Mark Manson is a self-help author, personal development consultant, entrepreneur, and blogger.


The Subtle Art of Not Giving a F*ck Book Review

The book deals with society’s pre-occupation with positive experiences and treating any negative experience as wrong, to be removed from life.

This pre-occupation with ‘positive experiences’ has created a generation of people having unrealistic expectations, who feel entitled and who have inadequate coping mechanisms to deal with failure and rejection, that is inevitable in life. The result is anxiety, a sense of failure and depression, even in those who are relatively doing quite well.

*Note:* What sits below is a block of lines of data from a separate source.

Lemma int_upgrade junk st vs v : is_rep st vs → LLONG_MIN ≤ v ≤ LLONG_MAX → encoding st < _intsetValueEncoding v → zlen vs < MAX_INTS →
  ∃ st' p, intsetUpgradeAndAdd junk st v = Ok st' ∧ place_of vs v p ∧ is_rep st' (take p vs ++ v :: drop p vs).
Proof.
  intros Hrep Hv Henc Hlt. pose proof Hrep as [He Hl Hc Hs Hf Hm]. destruct (value_encoding v Hv) as (Hvf & Hvw & Hve).
  destruct (width_enc _ _ Hrep) as [Hw He2]. assert (Hnf : ¬ fits (width (encoding st)) v) by (rewrite <- (encoding_fits st vs v Hrep Hv); lia).
  pose proof (zlen_nonneg vs) as Hnn. assert (Hlt' := Hlt). unfold MAX_INTS in Hlt'. change (2 ^ 28) with 268435456 in Hlt'.
  set (e := _intsetValueEncoding v) in *. set (c := width (encoding st)) in *. set (n := width e) in *.
  assert (Hcn : (0 < c < n)%nat) by lia. assert (Hn8 : Z.of_nat n ≤ 8) by (unfold INTSET_ENC_INT16, INTSET_ENC_INT32, INTSET_ENC_INT64 in Hve; lia).
  unfold intsetUpgradeAndAdd, intsetResize. fold e. cbn [encoding is_length contents]. rewrite Hl, Hc.
  rewrite (u32_id (zlen vs + 1)) by lia. rewrite to_int_id by (unfold INT_MIN, INT_MAX; lia).
  replace (u32 ((zlen vs + 1) * e)) with ((zlen vs + 1) * Z.of_nat n) by (rewrite u32_id; nia).
  set (prepend := if v <? 0 then 1 else 0). assert (Hpp : 0 ≤ prepend ≤ 1) by (unfold prepend; case_match; lia).
  destruct (realloc_grow junk (elems c vs) ((zlen vs + 1) * Z.of_nat n)) as (J & -> & HJ); [rewrite zlen_elems; nia|]. rewrite zlen_elems in HJ.
  destruct (split_at J ((zlen vs + prepend) * Z.of_nat n - zlen vs * Z.of_nat c)) as (G & T & -> & HG & HT); [nia|].
  destruct (upgrade_loop_ok (encoding st) vs prepend T Hpp Hlt (length vs) (mkIntset e (zlen vs) (elems c vs ++ G ++ T)) G) as (G' & EL & HG');
    [by cbn; fold e n c; lia|done|done|by cbn; rewrite firstn_all, drop_all|done|]. cbn [encoding is_length] in EL, HG'. fold n in EL, HG'.
  replace (Z.to_nat (zlen vs)) with (length vs) by (unfold zlen; lia). rewrite EL. res_step.
  assert (Hres : ∃ p, place_of vs v p ∧
    (if v <? 0 then _intsetSet (mkIntset e (zlen vs) (G' ++ elems n vs ++ T)) 0 v else _intsetSet (mkIntset e (zlen vs) (G' ++ elems n vs ++ T)) (zlen vs) v) =
      Ok (mkIntset e (zlen vs) (elems n (take p vs ++ v :: drop p vs)))).
  { assert (Hpr : prepend = if v <? 0 then 1 else 0) by done. clearbody prepend. rewrite HJ in HT. revert Hpr. destruct (Z.ltb_spec v 0) as [Hneg|Hpos]; intros ->.
    - exists 0%nat. split.
      + split; [lia|]. split; [constructor|]. rewrite drop_0. eapply Forall_impl; [exact Hf|]. intros x Hx. pose proof (outside c v x Hnf Hx) as Ho. by destruct (Z.ltb_spec v 0); [|lia].
      + assert (Tnil : T = []) by (apply zlen_zero; nia). subst T. rewrite (set_at _ [] G' (elems n vs)); cbn [encoding contents is_length]; fold n;
          [by rewrite take_0, drop_0|by rewrite app_nil_r|done|lia|unfold INT_MAX; lia].
    - exists (length vs). split.
      + split; [lia|]. rewrite firstn_all, drop_all. split; [|constructor]. eapply Forall_impl; [exact Hf|]. intros x Hx. pose proof (outside c v x Hnf Hx) as Ho. by destruct (Z.ltb_spec v 0); [lia|].
      + assert (Gnil : G' = []) by (apply zlen_zero; nia). subst G'. rewrite (set_at _ (elems n vs) T []); cbn [encoding contents is_length]; fold n;
          [by rewrite firstn_all, drop_all, elems_app, app_nil_r, elems_cons, app_nil_r|by rewrite app_nil_r|by rewrite zlen_elems|nia|unfold INT_MAX; lia]. }
  cbn [is_length]. destruct Hres as (p & Hpl & ->). res_step. eexists _, p. split; [done|]. split; [done|].
  assert (Hlen : zlen (take p vs ++ v :: drop p vs) = zlen vs + 1) by (rewrite <- (take_drop p vs) at 3; zlens; lia).
  constructor; cbn [encoding contents is_length]; fold n.
  - done.
  - rewrite u32_id by lia. lia.
  - done.
  - by apply insert_sorted.
  - rewrite <- (take_drop p vs) in Hf. apply Forall_app in Hf as [H1 H2]. apply Forall_app. split; [|constructor; [done|]].
    + eapply Forall_impl; [exact H1|]. intros x. apply fits_mono. lia.
    + eapply Forall_impl; [exact H2|]. intros x. apply fits_mono. lia.
  - unfold MAX_INTS. change (2 ^ 28) with 268435456. lia.
Qed.

(** * Sets *)

(** The elements of a set in ascending order. *)
Definition sorted_elems (X : gset Z) : list Z := merge_sort Z.le (elements X).

Lemma sorted_unique X vs : StronglySorted Z.lt vs → (∀ x, x ∈ vs ↔ x ∈ X) → vs = sorted_elems X.
Proof.
  intros Hs Hx. assert (Hnd : NoDup vs).
  { clear Hx. induction Hs as [|x vs Hs IH Hf]; constructor; [|done]. intros Hin. eapply Forall_forall in Hf; [|done]. lia. }
  apply (StronglySorted_unique Z.le); [|apply StronglySorted_merge_sort; apply _|].
  - clear Hnd Hx. induction Hs as [|x vs Hs IH Hf]; constructor; [done|]. eapply Forall_impl; [done|]. intros y. cbn. lia.
  - unfold sorted_elems. rewrite merge_sort_Permutation. apply NoDup_Permutation; [done|apply NoDup_elements|]. intros x. by rewrite Hx, elem_of_elements.
Qed.

Lemma elem_sorted X x : x ∈ sorted_elems X ↔ x ∈ X.
Proof. unfold sorted_elems. by rewrite merge_sort_Permutation, elem_of_elements. Qed.

Lemma length_sorted X : length (sorted_elems X) = stdpp.base.size X.
Proof. unfold sorted_elems. by rewrite merge_sort_Permutation. Qed.

Definition set_rep (st : intset) (X : gset Z) : Prop := is_rep st (sorted_elems X).

Lemma set_rep_intro st vs X : is_rep st vs → (∀ x, x ∈ vs ↔ x ∈ X) → set_rep st X.
Proof. intros Hrep Hx. unfold set_rep. rewrite <- (sorted_unique X vs); [done|by destruct Hrep|done]. Qed.

Lemma place_not_in vs v p : place_of vs v p → v ∉ vs.
Proof.
  intros (_ & Hlo & Hhi) Hin. rewrite <- (take_drop p vs), elem_of_app in Hin.
  destruct Hin as [Hin|Hin]; [eapply Forall_forall in Hlo|eapply Forall_forall in Hhi]; try done; cbn in *; lia.
Qed.

Lemma elem_insert (vs : list Z) v p x : x ∈ take p vs ++ v :: drop p vs ↔ x = v ∨ x ∈ vs.
Proof. rewrite <- (take_drop p vs) at 3. rewrite !elem_of_app, elem_of_cons. tauto. Qed.

(** A search on the set. *)
Lemma search_set st X v : set_rep st X → LLONG_MIN ≤ v ≤ LLONG_MAX → _intsetValueEncoding v ≤ encoding st →
  ∃ p, intsetSearch st v = Ok (bool_decide (v ∈ X), Z.of_nat p) ∧
    if bool_decide (v ∈ X) then sorted_elems X !! p = Some v else place_of (sorted_elems X) v p.
Proof.
  intros Hrep Hv _. destruct (search_rep st _ v Hrep) as (b & p & E & Hb). exists p. rewrite E.
  assert (b = bool_decide (v ∈ X)) as <-; [|done]. destruct b; symmetry.
  - apply bool_decide_eq_true. apply elem_sorted. by eapply list_elem_of_lookup_2.
  - apply bool_decide_eq_false. rewrite <- elem_sorted. by eapply place_not_in.
Qed.

(** A value too wide for the encoding is not in the set. *)
Lemma wide_not_in st X v : set_rep st X → LLONG_MIN ≤ v ≤ LLONG_MAX → encoding st < _intsetValueEncoding v → v ∉ X.
Proof.
  intros Hrep Hv Hlt Hin. apply elem_sorted in Hin. pose proof (ir_fits _ _ Hrep) as Hf. eapply Forall_forall in Hf; [|done].
  apply (encoding_fits _ _ _ Hrep Hv) in Hf. lia.
Qed.

Lemma intsetAdd_rep junk st X v : set_rep st X → LLONG_MIN ≤ v ≤ LLONG_MAX → Z.of_nat (stdpp.base.size X) < MAX_INTS →
  ∃ st', intsetAdd junk st v = Ok (bool_decide (v ∉ X), st') ∧ set_rep st' ({[v]} ∪ X).
Proof.
  intros Hrep Hv Hsz. unfold intsetAdd. rewrite Z.gtb_ltb.
  assert (Hz : zlen (sorted_elems X) < MAX_INTS) by (unfold zlen; by rewrite length_sorted).
  destruct (Z.ltb_spec (encoding st) (_intsetValueEncoding v)) as [Hlt|Hle].
  - destruct (int_upgrade junk st _ v Hrep Hv Hlt Hz) as (st' & p & -> & Hp & Hrep'). res_step. exists st'.
    rewrite bool_decide_eq_true_2 by (by eapply wide_not_in). split; [done|]. apply (set_rep_intro _ _ _ Hrep').
    intros x. rewrite elem_insert, elem_sorted. set_solver.
  - destruct (search_set st X v Hrep Hv Hle) as (p & -> & Hp). res_step. case_bool_decide as Hin.
    + exists st. rewrite bool_decide_eq_false_2 by tauto. split; [done|]. by replace ({[v]} ∪ X) with X by set_solver.
    + assert (Hfit : fits (width (encoding st)) v) by (by apply (encoding_fits _ _ _ Hrep Hv)).
      destruct (int_insert junk st _ Hrep v p Hfit Hp Hz) as (st' & E & Hrep' & _). cbv zeta in E. rewrite E.
      exists st'. rewrite bool_decide_eq_true_2 by done. split; [done|]. apply (set_rep_intro _ _ _ Hrep').
      intros x. rewrite elem_insert, elem_sorted. set_solver.
Qed.

Lemma sorted_nodup vs i v : StronglySorted Z.lt vs → vs !! i = Some v → v ∉ take i vs ++ drop (S i) vs.
Proof.
  intros Hs Hi Hin. rewrite <- (take_drop_middle vs i v Hi) in Hs. apply StronglySorted_app in Hs as (Hc & _ & [Hf _]%StronglySorted_cons).
  apply elem_of_app in Hin as [Hin|Hin].
  - assert (v < v); [|lia]. apply Hc; [done|]. by left.
  - eapply Forall_forall in Hf; [|done]. lia.
Qed.

Lemma intsetRemove_rep junk st X v : set_rep st X → LLONG_MIN ≤ v ≤ LLONG_MAX →
  ∃ st', intsetRemove junk st v = Ok (bool_decide (v ∈ X), st') ∧ set_rep st' (X ∖ {[v]}).
Proof.
  intros Hrep Hv. unfold intsetRemove. assert (Hno : v ∉ X → X ∖ {[v]} = X) by set_solver.
  destruct (Z.leb_spec (_intsetValueEncoding v) (encoding st)) as [Hle|Hlt].
  - destruct (search_set st X v Hrep Hv Hle) as (p & -> & Hp). res_step. case_bool_decide as Hin; [|exists st; by rewrite Hno].
    destruct (int_remove junk st _ Hrep v p Hp) as (st' & E & Hrep'). cbv zeta in E. rewrite E.
    exists st'. split; [done|]. apply (set_rep_intro _ _ _ Hrep'). intros x.
    pose proof (sorted_nodup _ _ _ (ir_sorted _ _ Hrep) Hp) as Hnd. rewrite elem_of_difference, elem_of_singleton, <- elem_sorted.
    rewrite <- (take_drop_middle _ p v Hp) at 3. rewrite !elem_of_app, elem_of_cons in *.
    destruct (decide (x = v)) as [->|]; tauto.
  - exists st. pose proof (wide_not_in st X v Hrep Hv Hlt) as Hn. by rewrite bool_decide_eq_false_2, Hno by done.
Qed.

Lemma intsetFind_rep st X v : set_rep st X → LLONG_MIN ≤ v ≤ LLONG_MAX → intsetFind st v = Ok (bool_decide (v ∈ X)).
Proof.
  intros Hrep Hv. unfold intsetFind. destruct (Z.leb_spec (_intsetValueEncoding v) (encoding st)) as [Hle|Hlt].
  - destruct (search_set st X v Hrep Hv Hle) as (p & -> & _). by res_step.
  - by rewrite bool_decide_eq_false_2 by (by eapply wide_not_in).
Qed.

Lemma set_length st X : set_rep st X → is_length st = Z.of_nat (stdpp.base.size X).
Proof. intros Hrep. rewrite (ir_length _ _ Hrep). unfold zlen. by rewrite length_sorted. Qed.

Lemma intsetGet_rep st X pos : set_rep st X → 0 ≤ pos → intsetGet st pos = Ok (sorted_elems X !! Z.to_nat pos).
Proof.
  intros Hrep Hp. unfold intsetGet. rewrite (set_length _ _ Hrep). destruct (Z.ltb_spec pos (Z.of_nat (stdpp.base.size X))).
  - destruct (lookup_lt_is_Some_2 (sorted_elems X) (Z.to_nat pos)) as [x Hx]; [rewrite length_sorted; lia|].
    pose proof (int_at _ _ _ _ Hrep Hx) as Hg. rewrite Z2Nat.id in Hg by done. rewrite Hg. res_step. by rewrite Hx.
  - by rewrite lookup_ge_None_2 by (rewrite length_sorted; lia).
Qed.

Lemma intsetBlobLen_rep st X : set_rep st X → intsetBlobLen st = sizeof_intset + zlen (contents st).
Proof.
  intros Hrep. unfold intsetBlobLen. destruct (width_enc _ _ Hrep) as [Hw He]. pose proof (ir_max _ _ Hrep) as Hm. pose proof (zlen_nonneg (sorted_elems X)).
  rewrite (ir_contents _ _ Hrep), zlen_elems, (ir_length _ _ Hrep), Hw. unfold MAX_INTS in Hm. change (2 ^ 28) with 268435456 in Hm.
  rewrite u32_id by nia. apply to_size_t_id. unfold sizeof_intset, SIZE_MAX, ULLONG_MAX. nia.
Qed.

(** * Programs *)

Inductive iop := IAdd (v : Z) | IRemove (v : Z) | IFind (v : Z) | IGet (pos : Z) | IRandom (r : Z) | ILen | IBlobFits.
Inductive iout := IFlag (b : bool) | IValue (v : option Z) | ICount (n : Z).

(** [IBlobFits]: is the size that [intsetBlobLen] reports that of the allocation? *)
Definition istep (junk : nat → Z) (st : intset) (op : iop) : res (iout * intset) :=
  match op with
  | IAdd v => '(b, st) ← intsetAdd junk st v; Ok (IFlag b, st)
  | IRemove v => '(b, st) ← intsetRemove junk st v; Ok (IFlag b, st)
  | IFind v => b ← intsetFind st v; Ok (IFlag b, st)
  | IGet pos => v ← intsetGet st pos; Ok (IValue v, st)
  | IRandom r => v ← intsetRandom st r; Ok (IValue (Some v), st)
  | ILen => Ok (ICount (intsetLen st), st)
  | IBlobFits => Ok (IFlag (intsetBlobLen st =? sizeof_intset + zlen (contents st)), st)
  end.

Definition xstep (X : gset Z) (op : iop) : res (iout * gset Z) :=
  match op with
  | IAdd v => Ok (IFlag (bool_decide (v ∉ X)), {[v]} ∪ X)
  | IRemove v => Ok (IFlag (bool_decide (v ∈ X)), X ∖ {[v]})
  | IFind v => Ok (IFlag (bool_decide (v ∈ X)), X)
  | IGet pos => Ok (IValue (sorted_elems X !! Z.to_nat pos), X)
  | IRandom r =>
      if decide (X = ∅) then Fault DivByZero
      else Ok (IValue (sorted_elems X !! Z.to_nat (r mod Z.of_nat (stdpp.base.size X))), X)
  | ILen => Ok (ICount (Z.of_nat (stdpp.base.size X)), X)
  | IBlobFits => Ok (IFlag true, X)
  end.

Definition iop_ok (op : iop) : Prop :=
  match op with
  | IAdd v | IRemove v | IFind v => LLONG_MIN ≤ v ≤ LLONG_MAX
  | IGet pos => 0 ≤ pos < 2 ^ 32
  | IRandom r => 0 ≤ r ≤ INT_MAX
  | _ => True
  end.
#[export] Instance iop_ok_dec op : Decision (iop_ok op).
Proof. destruct op; apply _. Defined.

Fixpoint irun (junk : nat → Z) (st : intset) (ops : list iop) : res (list iout * intset) :=
  match ops with
  | [] => Ok ([], st)
  | op :: ops => '(o, st) ← istep junk st op; '(os, st) ← irun junk st ops; Ok (o :: os, st)
  end.
Fixpoint xrun (X : gset Z) (ops : list iop) : res (list iout * gset Z) :=
  match ops with
  | [] => Ok ([], X)
  | op :: ops => '(o, X) ← xstep X op; '(os, X) ← xrun X ops; Ok (o :: os, X)
  end.
(* ===== verification/Db.v ===== *)
(** src/src/db.c, src/src/lazyfree.c, src/src/server.h: the keyspace of a
    database as the relational layer uses it.  Dictionary entries live in a heap
    (see Queue.v), so that the dictionary, the two queues and the background jobs
    share them by address; deleting a key releases its entry.  The persistent
    store is RocksDB, an interface with the documented behaviour of its get and
    atomic write batch. *)

From S2P Require Import Prelude CString Vector Queue Keys Hash.

(** * RocksDB *)

(** What the code calls: [rocksdb_get_cf] (the value, if any, and whether it
    reported an error) and [rocksdb_write] of a batch of puts. *)
Class RocksDB (Store : Type) := {
  rocksdb_get_cf : Store → bytes → option bytes * bool;
  rocksdb_write : Store → list (bytes * bytes) → Store * bool;
}.

(** The value a batch leaves for a key: the last put wins. *)
Fixpoint batch_get (b : list (bytes * bytes)) (k : bytes) : option bytes :=
  match b with
  | [] => None
  | (k', v) :: b' =>
      match batch_get b' k with
      | Some w => Some w
      | None => if decide (k' = k) then Some v else None
      end
  end.

(** A write that reports no error has applied the whole batch and nothing else. *)
Class RocksDBLaws (Store : Type) `{RocksDB Store} := {
  rocksdb_get_write : ∀ s b s' k,
    rocksdb_write s b = (s', false) →
    rocksdb_get_cf s' k =
      match batch_get b k with Some v => (Some v, false) | None => rocksdb_get_cf s k end;
}.

(** The values a store holds. *)
Definition rocks_value `{RocksDB Store} (s : Store) (k : bytes) : option bytes := (rocksdb_get_cf s k).1.

Lemma rocks_value_write `{RocksDBLaws Store} s b s' k :
  rocksdb_write s b = (s', false) →
  rocks_value s' k = match batch_get b k with Some v => Some v | None => rocks_value s k end.
Proof.
  intros Hw. unfold rocks_value. rewrite (rocksdb_get_write _ _ _ _ Hw). by destruct (batch_get b k).
Qed.

(** A store in memory that never fails. *)
#[export] Instance gmap_rocks : RocksDB (gmap bytes bytes) := {
  rocksdb_get_cf s k := (s !! k, false);
  rocksdb_write s b := (foldl (fun s kv => <[kv.1 := kv.2]> s) s b, false);
}.

#[export] Instance gmap_rocks_laws : RocksDBLaws (gmap bytes bytes).
Proof.
  constructor. intros s b s' k [= <-]. cbn. revert s.
  induction b as [|[k' v] b IH]; intros s; cbn [foldl batch_get]; [done|]. rewrite IH.
  destruct (batch_get b k); [done|]. cbn [fst snd]. case_decide as Hk.
  - subst. by rewrite lookup_insert_eq.
  - by rewrite lookup_insert_ne.
Qed.

(** * Values and state *)

(** A row group: its column vectors by field. *)
Abbreviation relation := (gmap bytes (Vector bytes)).

(** A value of the keyspace: a relational hash ([OBJ_ENCODING_REL]), another hash
    or another type; for the last two, the effort [lazyfreeGetFreeEffort]. *)
Inductive value :=
| VRel (d : relation)
| VHash (effort : Z)
| VOther (effort : Z).

(** The settings of [server] that the layer reads. *)
Record config := mkConfig {
  rowgroup_size : Z;
  columnvector_size : Z;
  batch_tiering_size : Z;
  hash_max_ziplist_entries : Z;
  maxmemory : Z;
  no_eviction : bool;
  lazyfree_lazy_expire : bool;
  loading : bool;
  slave : bool;
}.

(** The jobs of the two background threads that matter here.  [BIO_LAZY_FREE]
    releases a value or the entries of a dictionary.  [BIO_BATCH_TIERING] persists
    the entries whose keys and values its two vectors point to; after its write
    to RocksDB such a job has still to mark the values and to look at the error of
    the write. *)
Inductive lazy_job :=
| LazyFreeObject
| LazyFreeDb (entries : list addr).

Inductive tiering_job :=
| BatchTiering (evict_keys evict_relations : Vector addr)
| BatchMark (evict_relations : Vector addr) (err : bool).

Section db.
  Context {Store : Type} `{RocksDB Store}.

Record redisDb := mkDb {
  dict : gmap bytes addr;
  expires : gmap bytes Z;
  Metadict : gmap bytes hashobj;
  EvictQueue : Queue;
  FreeQueue : Queue;
  persistent_store : Store;
}.

(** The database of the client, and what the server shares: the entries, the
    objects [shared.nullValue] and [shared.emptyString] ([None] once released),
    the [dirty] counter, the clock, the pending background jobs. *)
Record state := mkState {
  st_heap : heap value;
  st_next : addr;
  st_db : redisDb;
  st_nullValue : option bytes;
  st_emptyString : option bytes;
  st_dirty : Z;
  st_now : Z;
  st_tiering : list tiering_job;
  st_lazyfree : list lazy_job;
}.

Definition set_heap (st : state) (h : heap value) : state :=
  mkState h (st_next st) (st_db st) (st_nullValue st) (st_emptyString st) (st_dirty st) (st_now st) (st_tiering st) (st_lazyfree st).
Definition set_db (st : state) (db : redisDb) : state :=
  mkState (st_heap st) (st_next st) db (st_nullValue st) (st_emptyString st) (st_dirty st) (st_now st) (st_tiering st) (st_lazyfree st).
Definition set_dict (st : state) (d : gmap bytes addr) : state :=
  let db := st_db st in
  set_db st (mkDb d (expires db) (Metadict db) (EvictQueue db) (FreeQueue db) (persistent_store db)).
Definition set_expires (st : state) (x : gmap bytes Z) : state :=
  let db := st_db st in
  set_db st (mkDb (dict db) x (Metadict db) (EvictQueue db) (FreeQueue db) (persistent_store db)).
Definition set_meta (st : state) (m : gmap bytes hashobj) : state :=
  let db := st_db st in
  set_db st (mkDb (dict db) (expires db) m (EvictQueue db) (FreeQueue db) (persistent_store db)).
Definition set_queues (st : state) (eq fq : Queue) : state :=
  let db := st_db st in
  set_db st (mkDb (dict db) (expires db) (Metadict db) eq fq (persistent_store db)).
Definition set_store (st : state) (s : Store) : state :=
  let db := st_db st in
  set_db st (mkDb (dict db) (expires db) (Metadict db) (EvictQueue db) (FreeQueue db) s).
Definition set_next (st : state) (a : addr) : state :=
  mkState (st_heap st) a (st_db st) (st_nullValue st) (st_emptyString st) (st_dirty st) (st_now st) (st_tiering st) (st_lazyfree st).
Definition set_shared (st : state) (n e : option bytes) : state :=
  mkState (st_heap st) (st_next st) (st_db st) n e (st_dirty st) (st_now st) (st_tiering st) (st_lazyfree st).
Definition incr_dirty (st : state) : state :=
  mkState (st_heap st) (st_next st) (st_db st) (st_nullValue st) (st_emptyString st) (st_dirty st + 1) (st_now st) (st_tiering st) (st_lazyfree st).
Definition set_now (st : state) (t : Z) : state :=
  mkState (st_heap st) (st_next st) (st_db st) (st_nullValue st) (st_emptyString st) (st_dirty st) t (st_tiering st) (st_lazyfree st).
Definition set_jobs (st : state) (ts : list tiering_job) (ls : list lazy_job) : state :=
  mkState (st_heap st) (st_next st) (st_db st) (st_nullValue st) (st_emptyString st) (st_dirty st) (st_now st) ts ls.

(** [bioCreateBackgroundJob]: the job goes to the tail of the list of its type. *)
Definition create_tiering_job (st : state) (j : tiering_job) : state :=
  set_jobs st (st_tiering st ++ [j]) (st_lazyfree st).
Definition create_lazy_job (st : state) (j : lazy_job) : state :=
  set_jobs st (st_tiering st) (st_lazyfree st ++ [j]).

(** * The keyspace *)

Definition dictFind (st : state) (key : bytes) : option addr := dict (st_db st) !! key.

(** [dictAdd]: [None] for [DICT_ERR] (the key exists), else the new entry. *)
Definition dictAdd (st : state) (key : bytes) (val : robj value) : option (addr * state) :=
  match dictFind st key with
  | Some _ => None
  | None =>
      let a := st_next st in
      Some (a, set_next (set_heap (set_dict st (<[key := a]> (dict (st_db st))))
                           (<[a := mkEntry key (Some val)]> (st_heap st))) (Pos.succ a))
  end.

(** [dictDelete]: whether the key was there; its entry is released. *)
Definition dictDelete (st : state) (key : bytes) : bool * state :=
  match dictFind st key with
  | None => (false, st)
  | Some a => (true, set_heap (set_dict st (delete key (dict (st_db st)))) (delete a (st_heap st)))
  end.

Definition expires_delete (st : state) (key : bytes) : state :=
  set_expires st (delete key (expires (st_db st))).

Definition LAZYFREE_THRESHOLD : Z := 64.

(** A relational hash is a single item here: only [OBJ_ENCODING_HT] is counted. *)
Definition lazyfreeGetFreeEffort (v : value) : Z :=
  match v with VRel _ => 1 | VHash n => n | VOther n => n end.

Definition dbAsyncDelete (st : state) (key : bytes) : res (bool * state) :=
  let st := expires_delete st key in
  match dictFind st key with
  | None => Ok (false, st)
  | Some a =>
      e ← load (st_heap st) a;
      val ← deref (de_val e);
      let st := if lazyfreeGetFreeEffort (robj_ptr val) >? LAZYFREE_THRESHOLD
                then create_lazy_job st LazyFreeObject else st in
      Ok (true, (dictDelete st key).2)
  end.

Definition dbSyncDelete (st : state) (key : bytes) : bool * state :=
  dictDelete (expires_delete st key) key.

Definition getExpire (st : state) (key : bytes) : res Z :=
  match expires (st_db st) !! key with
  | None => Ok (-1)
  | Some when => _ ← assert (bool_decide (is_Some (dictFind st key))); Ok when
  end.

(** Outside scripts, where [now] is [mstime()]. *)
Definition expireIfNeeded (cfg : config) (st : state) (key : bytes) : res (bool * state) :=
  when ← getExpire st key;
  if when <? 0 then Ok (false, st)
  else if loading cfg then Ok (false, st)
  else if slave cfg then Ok (when <? st_now st, st)
  else if st_now st <=? when then Ok (false, st)
  else if lazyfree_lazy_expire cfg then dbAsyncDelete st key else Ok (dbSyncDelete st key).

(** [lookupKey] with or without [LOOKUP_ALL], which asks RocksDB for an absent
    key and returns NULL whatever it answers. *)
Definition lookupKey (st : state) (key : bytes) (lookup_all : bool) : res (option addr) :=
  match dictFind st key with
  | Some a => Ok (Some a)
  | None =>
      if lookup_all then
        if (rocksdb_get_cf (persistent_store (st_db st)) key).2 then Fault Panic else Ok None
      else Ok None
  end.

(** [lookupKeyReadWithFlags]; [readonly] tells whether the current client is not
    the master and runs a read-only command.  The keyspace statistics are left out. *)
Definition lookupKeyReadWithFlags (cfg : config) (readonly : bool) (st : state) (key : bytes)
    (lookup_all : bool) : res (option addr * state) :=
  r ← expireIfNeeded cfg st key;
  let '(expired, st) := r in
  if (expired : bool) && (negb (slave cfg) || readonly) then Ok (None, st)
  else v ← lookupKey st key lookup_all; Ok (v, st).

Definition lookupKeyRead (cfg : config) (readonly : bool) (st : state) (key : bytes)
    : res (option addr * state) := lookupKeyReadWithFlags cfg readonly st key false.
Definition lookupAllKeyRead (cfg : config) (readonly : bool) (st : state) (key : bytes)
    : res (option addr * state) := lookupKeyReadWithFlags cfg readonly st key true.

Definition lookupKeyWrite (cfg : config) (st : state) (key : bytes) : res (option addr * state) :=
  r ← expireIfNeeded cfg st key;
  v ← lookupKey r.2 key false;
  Ok (v, r.2).

Definition lookupSDSKeyFordict (st : state) (key : bytes) : option addr := dictFind st key.

Definition dbAdd (st : state) (key : bytes) (val : robj value) : res (addr * state) :=
  match dictAdd st key val with Some r => Ok r | None => Fault AssertFail end.

(** ** Metadict *)

Definition lookupKeyForMetadict (st : state) (key : bytes) : option hashobj :=
  Metadict (st_db st) !! key.
Definition lookupSDSKeyForMetadict (st : state) (key : bytes) : option hashobj :=
  Metadict (st_db st) !! key.
Definition lookupKeyWriteForMetadict (st : state) (key : bytes) : option hashobj :=
  lookupKeyForMetadict st key.

Definition dbAddForMetadict (st : state) (key : bytes) (val : hashobj) : res state :=
  match Metadict (st_db st) !! key with
  | Some _ => Fault AssertFail
  | None => Ok (set_meta st (<[key := val]> (Metadict (st_db st))))
  end.
End db.

Arguments redisDb Store : clear implicits.
Arguments state Store : clear implicits.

The trigger is the societal trends of consumerism, mass marketing, and social media, where ‘average,’ which by definition is the norm, is considered ‘failure.’ Mass media and social media are heavily biased towards reporting successes from the extremes of the bell curve, without highlighting the years, or even decades of grinding hard work, pain, struggle, and repeated failures suffered by those currently badged ‘successful.’  

All of this is particularly visible in the Millennial generation, though by no means is this restricted to them. 

The ‘conventional life advice—all the positive and happy self-help stuff we hear all the time—is actually fixating on what you lack,’ is not helping people.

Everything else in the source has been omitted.